Isolation and culture of murine aortic cells and RNA isolation of aortic intima and media: Rapid and optimized approaches for atherosclerosis research

Isolation of cellular constituents from the mouse aorta is commonly used for expression or functional analyses in atherosclerosis research. However, current procedures to isolate primary cells are difficult, inefficient, and require separate mice. RNA extraction from aortic intima and media for transcriptomic analysis is also considered difficult with mixed RNA yields. To address these gaps, we provide: 1) a rapid, efficient protocol to isolate and culture diverse cell types concomitantly from the mouse aorta using immunomagnetic cell isolation; and 2) an optimized aortic intimal peeling technique for efficient RNA isolation from the intima and media.Aortic cells were obtained using an enzymatic solution and different cell types were isolated by magnetic beads conjugated to antibodies targeting endothelial cells (CD31+), leukocytes (CD45+), and fibroblast cells (CD90.2+), and smooth muscle cells were isolated by negative selection. Our protocol allows the isolation of relatively large numbers of cells (10,000 cells per aorta) in a predictable manner with high purity (>90%) verified by cell-marker gene expression, immunofluorescence, and flow cytometry. These cells are all functionally active when grown in cell culture.
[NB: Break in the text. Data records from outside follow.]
(* ===== verification/Gateway.v ===== *)
(** * The gateway's reverse proxy

    internal/gateway/gateway.go: routes, public paths, bearer tokens, identity
    headers and product gates.

    A handler takes the identity its request's context carries and the request,
    and its [Effect] is what it makes of them: an answer of its own, the request
    handed to a reverse proxy for a backend, the request handed to the gRPC mux
    of a pillar, or a panic.  The token verifier (herald) is a parameter, as is
    the parser of backend URLs, of which only success matters here. *)

From S2P Require Import Prelude GoStrings Http Trim Edge.

Local Open Scope string_scope.

(** ** Handlers *)

Inductive Effect : Type :=
| Respond (resp : Response)
| Proxied (backend : string) (r : Request)
| Invoked (pillar : string) (ctx : option edge.Identity) (r : Request)
| Panic.

Definition Handler : Type := option edge.Identity → Request → Effect.

(** [httputil.NewSingleHostReverseProxy] for a backend, and the gRPC mux of a
    pillar: what they do with the request is outside the gateway. *)
Definition ReverseProxy (backend : string) : Handler := λ _ r, Proxied backend r.
Definition GRPCMux (pillar : string) : Handler := λ ctx r, Invoked pillar ctx r.

Definition set_path (r : Request) (p : string) : Request :=
  MkRequest (Method r) p (RawQuery r) (Header r) (BodyData r) (BodyErr r).
Definition set_header (r : Request) (h : Headers) : Request :=
  MkRequest (Method r) (Path r) (RawQuery r) h (BodyData r) (BodyErr r).

(** ** Data *)

Record Identity : Type := MkIdentity {
  Subject : string;
  Kind : string;
  Org : string;
  ResponsibleHuman : string;
  Scopes : list string;
  Products : list string;
  Audience : list string
}.

(** [Verify]: the identity of a token, or an error. *)
Definition Verifier : Type := string → option Identity.

Record Config : Type := MkConfig {
  cfg_Verifier : option Verifier;
  AuthBypass : bool;
  Routes : gmap string string;
  PublicPaths : list string;
  RouteProducts : gmap string string;
  GRPCHandlers : gmap string Handler
}.

Record route : Type := MkRoute {
  prefix : string;
  backend : string;
  product : string;
  handler : option Handler
}.

Record Gateway : Type := MkGateway {
  bypass : bool;
  verify : option Verifier;
  routes : list route;
  publicEx : gset string;
  publicPx : list string
}.

Definition trustedHeaders : list string :=
  ["X-CWB-Org"; "X-CWB-Subject"; "X-CWB-Kind"; "X-CWB-Scopes";
   "X-CWB-Responsible-Human"; "X-CWB-Products"].

(** ** Building a gateway *)

(** The result of [sort.Slice] on the routes: the iteration order of a Go map is
    unspecified and the sort is not stable, so routes with prefixes of one length
    come in any order. *)
Class SortSlice : Type := sortRoutes : list route → list route.

Definition longer (a b : route) : Prop := (len (prefix b) <= len (prefix a))%Z.

Class SortSliceLaws `{SortSlice} : Prop := {
  sortRoutes_perm l : sortRoutes l ≡ₚ l;
  sortRoutes_sorted l : StronglySorted longer (sortRoutes l)
}.

(** Whether [url.Parse] accepts a backend. *)
Class UrlParser : Type := url_Parse : string → bool.

(** The loop over the public paths. *)
Fixpoint splitPublic (ps : list string) : gset string * list string :=
  match ps with
  | [] => (∅, [])
  | p :: ps =>
      let '(ex, px) := splitPublic ps in
      let p := TrimSpace p in
      if String.eqb p "" then (ex, px)
      else if HasSuffix p "/" then (ex, p :: px) else ({[p]} ∪ ex, px)
  end.

Section Gateway.
Context `{SortSlice, UrlParser}.

Definition proxyRoute (cfg : Config) (kv : string * string) : route :=
  let p := TrimRightSlash kv.1 in
  MkRoute p kv.2 (default "" (RouteProducts cfg !! p)) None.

Definition grpcRoute (kv : string * Handler) : route :=
  MkRoute (TrimRightSlash kv.1) "" "" (Some kv.2).

Definition New (cfg : Config) : result Gateway :=
  match AuthBypass cfg, cfg_Verifier cfg with
  | false, None => Err (ErrOther "gateway: Verifier required when AuthBypass is false")
  | _, _ =>
      let '(ex, px) := splitPublic (PublicPaths cfg) in
      if forallb (λ kv, url_Parse kv.2) (map_to_list (Routes cfg)) then
        let rs := (map (proxyRoute cfg) (map_to_list (Routes cfg)) ++
                   map grpcRoute (map_to_list (GRPCHandlers cfg)))%list in
        Ok (MkGateway (AuthBypass cfg) (cfg_Verifier cfg) (sortRoutes rs) ex px)
      else Err (ErrOther "gateway: route backend")
  end.

End Gateway.

(** ** Serving *)

(** One route of [match]: the remainder of the path, always with a leading slash. *)
Definition try_route (path : string) (rt : route) : option (route * string) :=
  if String.eqb path (prefix rt) || HasPrefix path (prefix rt +:+ "/") then
    let rest := TrimPrefix path (prefix rt) in
    Some (rt, if String.eqb rest "" then "/" else rest)
  else None.

Fixpoint first_route (rts : list route) (path : string) : option (route * string) :=
  match rts with
  | [] => None
  | rt :: rts => match try_route path rt with Some m => Some m | None => first_route rts path end
  end.

Definition match_route (g : Gateway) (path : string) : option (route * string) :=
  first_route (routes g) path.

Definition isPublic (g : Gateway) (path : string) : bool :=
  bool_decide (path ∈ publicEx g) || existsb (HasPrefix path) (publicPx g).

Definition hasProduct (products : list string) (p : string) : bool :=
  existsb (λ x, String.eqb x p) products.

(** [bearer]; the gateway and its main package have a copy each. *)
Definition bearer (r : Request) : string :=
  let h := HeaderGet (Header r) "Authorization" in
  if (len "Bearer " <? len h)%Z && EqualFoldASCII (take_bytes 7 h) "Bearer "
  then drop_bytes 7 h else "".

Definition injectIdentity (r : Request) (id : Identity) : Request :=
  let h := HeaderSet (Header r) "X-CWB-Org" (Org id) in
  let h := HeaderSet h "X-CWB-Subject" (Subject id) in
  let h := HeaderSet h "X-CWB-Kind" (Kind id) in
  let h := HeaderSet h "X-CWB-Scopes" (Join (Scopes id) " ") in
  let h := HeaderSet h "X-CWB-Products" (Join (Products id) " ") in
  set_header r
    (if negb (String.eqb (ResponsibleHuman id) "")
     then HeaderSet h "X-CWB-Responsible-Human" (ResponsibleHuman id) else h).

Definition strip (keys : list string) (r : Request) : Request :=
  set_header r (foldl HeaderDel (Header r) keys).

Definition quoted (s : string) : string := String "034" s +:+ String "034" "".

(** [http.Error] with a JSON object that holds an error code. *)
Definition refuse (code : string) (status : Z) : Effect :=
  Respond (HttpError ("{" +:+ quoted "error" +:+ ":" +:+ quoted code +:+ "}") status).

Definition serve (g : Gateway) : Handler := λ ctx r,
  match match_route g (Path r) with
  | None => refuse "no route" StatusNotFound
  | Some (rt, rest) =>
      match handler rt with
      | Some h => h ctx (set_path r rest)
      | None =>
          let r := strip trustedHeaders r in
          let proxy r := ReverseProxy (backend rt) ctx (set_path r rest) in
          if bypass g || isPublic g (Path r) then proxy r
          else
            let tok := bearer r in
            if String.eqb tok "" then refuse "missing bearer token" StatusUnauthorized
            else
              match verify g with
              | None => Panic
              | Some v =>
                  match v tok with
                  | None => refuse "invalid token" StatusUnauthorized
                  | Some id =>
                      let r := injectIdentity r id in
                      if negb (String.eqb (product rt) "") &&
                         negb (hasProduct (Products id) (product rt))
                      then refuse "product not enabled for org" StatusForbidden
                      else proxy r
                  end
              end
      end
  end.

(** ** Headers

    What the identity headers of a request say, key by key. *)

Definition header_of (r : Request) (k : string) : option (list string) :=
  Header r !! CanonicalHeaderKey k.

(** The identity headers of a verified identity. *)
Definition identity_headers (id : Identity) : list (string * option (list string)) :=
  [("X-CWB-Org", Some [Org id]); ("X-CWB-Subject", Some [Subject id]);
   ("X-CWB-Kind", Some [Kind id]); ("X-CWB-Scopes", Some [Join (Scopes id) " "]);
   ("X-CWB-Products", Some [Join (Products id) " "]);
   ("X-CWB-Responsible-Human",
     if String.eqb (ResponsibleHuman id) "" then None else Some [ResponsibleHuman id])].

(** The same request but for the headers under the keys [ks]. *)
Definition same_but (ks : list string) (r r' : Request) : Prop :=
  Method r' = Method r ∧ RawQuery r' = RawQuery r ∧ BodyData r' = BodyData r ∧
  BodyErr r' = BodyErr r ∧
  ∀ k, k ∉ map CanonicalHeaderKey ks → Header r' !! k = Header r !! k.

Lemma foldl_HeaderDel ks h k :
  foldl HeaderDel h ks !! k =
    if decide (k ∈ map CanonicalHeaderKey ks) then None else h !! k.
Proof.
  revert h; induction ks as [|k' ks IH]; intros h; simpl.
  - done.
  - rewrite IH. unfold HeaderDel.
    destruct (decide (k = CanonicalHeaderKey k')) as [->|Hne].
    + rewrite lookup_delete_eq, (decide_True (P := _ ∈ _ :: _)) by (by left). by case_decide.
    + rewrite lookup_delete_ne by done.
      repeat case_decide; rewrite ?elem_of_cons in *; intuition congruence.
Qed.

Lemma strip_header ks r k :
  Header (strip ks r) !! k =
    if decide (k ∈ map CanonicalHeaderKey ks) then None else Header r !! k.
Proof. apply foldl_HeaderDel. Qed.

Lemma strip_same_but ks r : same_but ks r (strip ks r).
Proof. repeat split. intros k Hk. by rewrite strip_header, decide_False. Qed.

Lemma strip_idem ks r k : k ∈ ks → header_of (strip ks r) k = None.
Proof.
  intros Hk. unfold header_of. rewrite strip_header, decide_True; [done|].
  by apply list_elem_of_fmap_2.
Qed.

Lemma same_but_trans ks r1 r2 r3 : same_but ks r1 r2 → same_but ks r2 r3 → same_but ks r1 r3.
Proof.
  intros (?&?&?&?&H12) (?&?&?&?&H23). repeat split; try congruence.
  intros k Hk. by rewrite H23, H12.
Qed.

(** Injection into a stripped request leaves exactly the identity's headers. *)
Lemma injectIdentity_headers r id k v :
  header_of r "X-CWB-Responsible-Human" = None →
  (k, v) ∈ identity_headers id → header_of (injectIdentity r id) k = v.
Proof.
  unfold header_of, injectIdentity, HeaderSet, identity_headers; simpl.
  intros Hrh Hin.
  repeat (apply elem_of_cons in Hin as [[= -> ->]|Hin]); try (by apply elem_of_nil in Hin);
    destruct (String.eqb (ResponsibleHuman id) ""); cbn [negb];
    repeat first [ rewrite lookup_insert_eq | rewrite lookup_insert_ne by (vm_compute; discriminate) ];
    done.
Qed.

Lemma injectIdentity_same_but r id : same_but trustedHeaders r (injectIdentity r id).
Proof.
  unfold injectIdentity, HeaderSet. repeat split; simpl. intros k Hk.
  cbn [map trustedHeaders] in Hk. rewrite !not_elem_of_cons in Hk. destruct Hk as (?&?&?&?&?&?&_).
  destruct (String.eqb _ _); simpl; by rewrite !lookup_insert_ne by congruence.
Qed.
We also provide a rapid method to collect aortic intima-enriched RNA from Ldlr-/- mice utilizing an intima peeling approach and assess transcriptomic profiling associated with accelerated lesion formation.This protocol provides an effective means for magnetic bead-based isolation of different cell types from the mouse aortic wall, and the isolated cells can be utilized for functional and mechanistic studies for a range of vascular diseases including atherosclerosis.